With data security and confidentiality being paramount concerns, Carlier is asked if there should be any hesitations about sharing sensitive information.

“From our perspective, no there shouldn’t,” he insists. “Because that’s what we have attorneys for—to ensure those firewalls are in place.”

There are many reasons why retailers and other shippers would want to embrace the 4PL model, he says.

“When you think about how so many of these large companies have grown, so much of that growth has come through acquisition. You’re dealing with different ERPS [enterprise resource planning systems] and other [management] systems, and there’s so much buzz around data analytics and big data.

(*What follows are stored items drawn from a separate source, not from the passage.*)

(** [spec.Schema], as far as these helpers look into it: the map of its
    properties, the map of its vendor extensions, and the rest.  The type of
    a property, of an extension value and of the rest are left open. *)
Context {Property Extension Rest : Type}.

Record Schema : Type := {
  Properties : gmap string Property;
  Extensions : gmap string Extension;
  rest : Rest
}.

(** [spec.Swagger], as far as these helpers look into it:
    [SwaggerProps.Definitions]. *)
Record Swagger : Type := {
  Definitions : gmap string Schema
}.

(** [dropDefaults] (lines 276-281).  Go's [delete] does nothing when the key
    is absent or the map is nil. *)
Definition dropDefaults (s : Schema) : Schema :=
  {| Properties :=
       delete "kind" (delete "apiVersion" (delete "metadata" (Properties s)));
     Extensions := delete "x-kubernetes-group-version-kind" (Extensions s);
     rest := rest s |}.

(** The double quote that the messages put around the name. *)
Definition dquote : string := String (Ascii.ascii_of_nat 34) EmptyString.

(** The server and the libraries the polling functions call:
    - [DoRaw] is [c.CoreV1().RESTClient().Get().AbsPath("openapi",
      "v2").DoRaw()], the answer of the server at the time of the call;
    - [Unmarshal] is [json.Unmarshal] into a [spec.Swagger];
    - [DeepEqual] is [apiequality.Semantic.DeepEqual];
    - [format_v] is what [fmt.Sprintf] prints for a schema under [%v]. *)
Class Server : Type := {
  DoRaw : Result (list Byte.byte);
  Unmarshal : list Byte.byte → Result Swagger;
  DeepEqual : Schema → Schema → bool;
  format_v : Schema → string
}.

(** The condition polled by [waitForDefinition] (lines 204-225).  It
    assigns the captured variable [lastMsg]: the condition maps its value
    before the call to the returned pair and its value after the call. *)
Definition definition_served `{Server} (name : string) (expect : Schema)
    (lastMsg : string) : (bool * option error) * string :=
  match DoRaw with
  | Err err => ((false, Some err), lastMsg)
  | Ok bs =>
      match Unmarshal bs with
      | Err err => ((false, Some err), lastMsg)
      | Ok spec =>
          match Definitions spec !! name with
          | None =>
              let lastMsg :=
                "spec.SwaggerProps.Definitions[" +:+ dquote +:+ name +:+ dquote
                +:+ "] not found" in
              ((false, None), lastMsg)
          | Some d =>
              (* drop properties and extension that we added *)
              let d := dropDefaults d in
              if negb (DeepEqual expect d) then
                let lastMsg :=
                  "spec.SwaggerProps.Definitions[" +:+ dquote +:+ name
                  +:+ dquote +:+ "] not match; expect: " +:+ format_v expect
                  +:+ ", actual: " +:+ format_v d in
                ((false, None), lastMsg)
              else ((true, None), lastMsg)
          end
      end
  end.

(** The condition polled by [waitForDefinitionCleanup] (lines 234-249). *)
Definition definition_removed `{Server} (name : string) (lastMsg : string)
    : (bool * option error) * string :=
  match DoRaw with
  | Err err => ((false, Some err), lastMsg)
  | Ok bs =>
      match Unmarshal bs with
      | Err err => ((false, Some err), lastMsg)
      | Ok spec =>
          match Definitions spec !! name with
          | Some _ =>
              let lastMsg :=
                "spec.SwaggerProps.Definitions[" +:+ dquote +:+ name +:+ dquote
                +:+ "] still exists" in
              ((false, None), lastMsg)
          | None => ((true, None), lastMsg)
          end
      end
  end.

End Schema.

Arguments Schema : clear implicits.
Arguments Swagger : clear implicits.
Arguments Server : clear implicits.

(** A served document to run the conditions on: one definition, with the
    three properties and the extension the server adds. *)
Definition foo : Schema string string string :=
  {| Properties := {[ "spec" := "object" ]};
     Extensions := ∅;
     rest := "Foo CRD for Testing" |}.

Definition served_foo : Schema string string string :=
  {| Properties := {[ "spec" := "object"; "metadata" := "ObjectMeta";
                      "apiVersion" := "string"; "kind" := "string" ]};
     Extensions := {[ "x-kubernetes-group-version-kind" := "Foo" ]};
     rest := "Foo CRD for Testing" |}.

Definition schema_eqb (a b : Schema string string string) : bool :=
  bool_decide (Properties a = Properties b)
  && bool_decide (Extensions a = Extensions b)
  && bool_decide (rest a = rest b).

Definition serving (definitions : gmap string (Schema string string string))
    : Server string string string :=
  {| DoRaw := Ok [];
     Unmarshal := λ _, Ok {| Definitions := definitions |};
     DeepEqual := schema_eqb;
     format_v := rest |}.

End CRD.

(* ===================================================================== *)
(** ** More runs on the small cluster *)

Module Scenario.

(** A factory without a usable client configuration. *)
Definition no_config : Factory unit unit unit :=
  {| ClientConfig := Err (Errorf "no configuration");
     DefaultNamespace := Ok ("default", false);
     Factory_Object := (tt, tt);
     ClientMapperForCommand := tt |}.

(** A cluster in which every selection finds the token secret only. *)
Definition only_secrets : Kube Demo.object unit unit unit string :=
  {| Infos := λ _, Ok ([Demo.info 2], false);
     ConvertToVersion := λ o _, Ok o;
     GetPrinter := λ format _, Ok format;
     PrintObj := λ _ _, None |}.

Definition as_template : Command := Demo.command [("as-template", "x")] [].

(** The service of the cluster as the exporter leaves it. *)
Definition exported_service : Demo.object :=
  {| Demo.kind := "Service"; Demo.name := "a";
     Demo.resourceVersion := EmptyString; Demo.clusterIP := EmptyString |}.

End Scenario.

(* ===================================================================== *)
(** * Properties *)

(** ** The sanitize pass *)

Section SanitizeFacts.

Context {Obj Mapper Typer ClientMapper Printer : Type}.

Local Abbreviation World := (World Obj Mapper Typer ClientMapper Printer).
Local Abbreviation M := (M Obj Mapper Typer ClientMapper Printer).

Implicit Types (exporter : Exporter Obj) (exact : bool) (w : World).
Implicit Types (infos newInfos : list Info) (errs : list error).
Implicit Types (rs : list (option error)).

Local Arguments failures : simpl never.
Local Arguments select : simpl never.
Local Arguments export_calls : simpl never.

Lemma select_nil keep rs : select keep [] rs = [].
Proof. done. Qed.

“This definitely addresses that consistency throughout the supply chain, and ultimately provides that end-to-end visibility. It’s really difficult to provide that with multiple providers [and] multiple integration points. And it becomes even more complicated when you’re dealing with growth through acquisition, and you’re dealing with [legacy] ERP systems, etc.”

Changing consumer demands

The continued growth in e-commerce—and attendant shipping challenges—are also catalysts for many retailers.

“Consumer demands have changed so much,” notes Carlier. “We just look at e-commerce and how everybody is focused on having that online experience versus the brick-and-mortar, and the speed to get the product to the customer. All of that has a direct impact on real-estate and warehousing availability and resources. There’s been so much conversation around truck drivers and the shortages and the capacity constraints.

“If I’m a retailer, why on earth would I want to worry about all of that?”

There is, of course, a cost attached to this expertise. The standard compensation package for 4PL providers is a management fee plus performance bonuses.

Says Carlier: “Typically, at the beginning of the relationship and then at the end of each year, there’s a baselining exercise that occurs, and we’re incentivized to continue to drive costs down without impacting service. There’s gainshare components that are typically attached.”

In their pursuit of supply chain mastery, retailers (and other shippers) and their logistics partners are continuing to invest heavily in leadingedge technology, according to the new study.

For shippers, the top technology investments that are being made are being made in ERP software, warehouse management systems (WMS), transportation management systems (TMS), supply chain visibility, and WMS add-ons (for labour management and related tools).

For logistics providers, the study found the corresponding order of investments are being made in WMS, TMS, supply chain visibility, ERP, mobile applications and WMS add-ons.

“Logistics is being transformed through the power of data-driven insights, and current technology is enabling unprecedented amounts of data to be captured from various sources along the supply chain,” the study states.

“The use of technology is exploding within every area of the supply chain, which is driving increased agility.”